Dynamic Rebalancing Strategy in Free-Float Bicycle Sharing Systems: Orbit Queues and Two-Sided Matching

Abstract

In populous metropolitan areas, the free-floating bicycle-sharing system (FFBSS) acts as an innovative urban mobility as a service, which provides an ease-of-use feature and extra flexibility in contrast to the traditional shared bicycles with docks. In consideration of customer behaviors, such as abandonment and retrial, which occur in FFBSS, a redistribution strategy for shared bicycles among different user-density locations is presented with an aim to diminish the total operational cost while enhancing the overall service level.
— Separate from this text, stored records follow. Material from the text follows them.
(** * Universal Home Plan Modeler: the editing engine of [src/App.tsx]

    A shallow embedding of the undo/redo store ([useHistory]), the grid
    snap, the view transform and the pointer handlers of the [App]
    component, and of the plan loader ([handleFileChange]), followed by
    the properties of the specification that concern them.

    Conventions of the embedding.
    - A JavaScript [number] is an exact rational ([Q]); [Math.round] is
      [floor (v + 1/2)].  NaN, the infinities and the rounding of binary64
      arithmetic are outside the embedding; numeric results are compared
      with [==] ([Qeq]).
    - React state is passed explicitly: a handler maps the committed state
      of the component to the next one, one event per render.
    - [history[index]] is [undefined] when [index] is out of range.  The
      component cannot render in such a state ([rooms.find] and
      [rooms.map] in the body of [App] throw), so a handler that needs the
      snapshot returns [None] there; [HistoryFacts.reachable_in_range] and
      [Progress.run_total] show that this never happens. *)

From Stdlib Require Import QArith Qround Qminmax Qabs Qfield Lqa.
From stdpp Require Import base option list strings pretty.

(** ** JavaScript numbers *)

Module JS.

Definition number : Type := Q.
Bind Scope Q_scope with number.

(** [Math.round]: the nearest integer, ties towards +infinity. *)
Definition Math_round (v : number) : number := inject_Z (Qfloor (v + (1 # 2))).

Definition Math_min (a b : number) : number := Qmin a b.
Definition Math_max (a b : number) : number := Qmax a b.
Definition Math_abs (a : number) : number := Qabs a.

(** [a < b] and [a >= b] on numbers, as booleans. *)
Definition lt (a b : number) : bool := negb (Qle_bool b a).
Definition ge (a b : number) : bool := Qle_bool b a.

(** [Math.max(...l)] for a non-empty [l = z :: zs]. *)
Definition Math_max_list (z : number) (zs : list number) : number :=
  foldl Math_max z zs.

(** A string is truthy unless it is empty. *)
Definition truthy_string (s : string) : bool :=
  match s with EmptyString => false | _ => true end.

End JS.
Import JS.

(** ** [useHistory] *)

Module History.
Section UseHistory.
Context {T : Type}.

(** The two [useState] cells of the hook. *)
Record t : Type := Build { history : list T; index : nat }.

Definition useHistory (initialState : T) : t :=
  {| history := [initialState]; index := 0 |}.

(** [state: history[index]] *)
Definition state (h : t) : option T := history h !! index h.

(** [React.SetStateAction<T>]: a value or an updater function. *)
Inductive SetStateAction : Type :=
| Value (v : T)
| Updater (f : T -> T).

(** [setState(action, overwrite)].  The updater is called on
    [history[index]]; an overwrite at an index beyond the array (where
    JavaScript would grow the array with holes) is outside the
    embedding, like every out-of-range read. *)
Definition setState (action : SetStateAction) (overwrite : bool) (h : t)
  : option t :=
  newState ← match action with
             | Value v => Some v
             | Updater f => f <$> state h
             end;
  if overwrite then
    if decide (index h < length (history h)) then
      Some {| history := <[index h := newState]> (history h);
              index := index h |}
    else None
  else
    let newHistory := take (S (index h)) (history h) ++ [newState] in
    Some {| history := newHistory; index := length newHistory - 1 |}.

Definition undo (h : t) : t :=
  if decide (0 < index h)
  then {| history := history h; index := index h - 1 |} else h.

Definition redo (h : t) : t :=
  if decide (index h < length (history h) - 1)
  then {| history := history h; index := index h + 1 |} else h.

Definition canUndo (h : t) : bool := bool_decide (0 < index h).
Definition canRedo (h : t) : bool :=
  bool_decide (index h < length (history h) - 1).

(** The states of the hook that calls of [setState], [undo] and [redo]
    can produce from [useHistory init]. *)
Inductive reachable (init : T) : t -> Prop :=
| reach_init : reachable init (useHistory init)
| reach_setState h action overwrite h' :
    reachable init h -> setState action overwrite h = Some h' ->
    reachable init h'
| reach_undo h : reachable init h -> reachable init (undo h)
| reach_redo h : reachable init h -> reachable init (redo h).

(** [index] designates a slot of [history]. *)
Definition in_range (h : t) : Prop := index h < length (history h).

End UseHistory.
Arguments t : clear implicits.
End History.

(** ** The data model ([types.ts]) *)

Module Point.
Record t : Type := Build { x : number; y : number }.
End Point.

Inductive FeatureType : Type := door | window.
Inductive Wall : Type := wall_top | wall_bottom | wall_left | wall_right.

Module WallFeature.
Record t : Type := Build {
  id : string;
  type : FeatureType;
  wall : Wall;
  position : number;    (* 0 to 1, percentage along the wall *)
  width : number;       (* in world units *)
}.
End WallFeature.

Module Room.
Record t : Type := Build {
  id : string;
  x : number;
  y : number;
  width : number;
  height : number;
  name : string;
  color : string;
  zIndex : number;
  features : list WallFeature.t;
  locked : option bool;      (* [locked?: boolean] *)
}.

(** [room.locked] in a condition. *)
Definition is_locked (r : t) : bool :=
  match locked r with Some b => b | None => false end.

(** [{ ...r, x: x', y: y' }] *)
Definition with_xy (r : t) (x' y' : number) : t :=
  {| id := id r; x := x'; y := y'; width := width r; height := height r;
     name := name r; color := color r; zIndex := zIndex r;
     features := features r; locked := locked r |}.

(** [{ ...r, x: x', y: y', width: w', height: h' }] *)
Definition with_rect (r : t) (x' y' w' h' : number) : t :=
  {| id := id r; x := x'; y := y'; width := w'; height := h';
     name := name r; color := color r; zIndex := zIndex r;
     features := features r; locked := locked r |}.
End Room.

(** ** The [App] component *)

Module App.

Definition ROOM_COLORS : list string :=
  [ "#DBEAFE"; "#BFDBFE"; "#93C5FD";
    "#A7F3D0"; "#6EE7B7"; "#34D399";
    "#C7D2FE"; "#A5B4FC"; "#818CF8";
    "#DDD6FE"; "#C4B5FD"; "#A78BFA";
    "#E9D5FF"; "#D8B4FE"; "#C084FC";
    "#FDE68A"; "#FCD34D"; "#FBBF24";
    "#FED7AA"; "#FDBA74"; "#FB923C";
    "#FECACA"; "#FCA5A5"; "#F87171";
    "#FBCFE8"; "#F9A8D4"; "#F472B6";
    "#E5E7EB"; "#D1D5DB"; "#9CA3AF" ]%string.

Definition GRID_SIZE : number := 10%Q.

Definition snapToGrid (value : number) : number :=
  (Math_round (value / GRID_SIZE) * GRID_SIZE)%Q.

Inductive ResizeHandle : Type := top_left | top_right | bottom_left | bottom_right.

Inductive Mode : Type := select | draw.

Inductive ActionType : Type := none | drawing | moving | resizing.

#[global] Instance ActionType_eq_dec : EqDecision ActionType.
Proof. solve_decision. Defined.

(** The [actionState] cell; every field but [type] is optional. *)
Module Action.
Record t : Type := Build {
  type : ActionType;
  startPoint : option Point.t;
  moveOffset : option Point.t;
  targetId : option string;
  isDragging : option bool;
  handle : option ResizeHandle;
}.

(** [{ type: 'none' }] *)
Definition idle : t := Build none None None None None None.

(** [s => ({ ...s, isDragging: true })] *)
Definition dragging (s : t) : t :=
  Build (type s) (startPoint s) (moveOffset s) (targetId s) (Some true) (handle s).

(** [actionState.isDragging] in a condition. *)
Definition is_dragging (s : t) : bool :=
  match isDragging s with Some b => b | None => false end.

(** [actionState.targetId] in a condition: defined and not empty. *)
Definition target (s : t) : option string :=
  match targetId s with
  | Some i => if truthy_string i then Some i else None
  | None => None
  end.
End Action.

Module Transform.
Record t : Type := Build { scale : number; x : number; y : number }.
End Transform.

(** [canvasRef.current.getBoundingClientRect()], the part that is read. *)
Module DOMRect.
Record t : Type := Build { left : number; top : number }.
End DOMRect.

Module MouseEvent.
Record t : Type := Build { button : nat; clientX : number; clientY : number }.
End MouseEvent.

Module WheelEvent.
Record t : Type := Build { clientX : number; clientY : number; deltaY : number }.
End WheelEvent.

(** The state cells and refs of [App]. *)
Record AppState : Type := BuildApp {
  hist : History.t (list Room.t);
  selectedRoomId : option string;
  mode : Mode;
  actionState : Action.t;
  viewTransform : Transform.t;
  isPanning : bool;
  panStartRef : Point.t;
  canvasRef : option DOMRect.t;
  drawingPreview : option (Point.t * Point.t);   (* start, end *)
}.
To formulate the user and multitype shared bicycle–arrival patterns as nonhomogeneous queues, our results provide a tractable analytical paradigm for a time-varying balancing strategy for FFBSS. The bicycle variation at each virtual zone after each redistribution is determined via a nonstationary queueing model, in which the service time, patience time, and research delay are all subject to general distribution. Then, the bicycle-deployment strategy is evaluated with respect to average queueing length and abandonment rate during a normal workday based on a tailored nonhomogeneous probabilistic matching queue. To verify the efficacy and cost-effectiveness of the proposed bicycle-redistribution strategy, multiple simulation runs are conducted with respect to various times of the day. It shows that the resulting optimal rebalancing strategy is batch-based in synchrony with the time heterogeneity in the traffic demand. Furthermore, several managerial insights are provided to shed light on the rule of thumb in practical FFBSS redistribution coordination.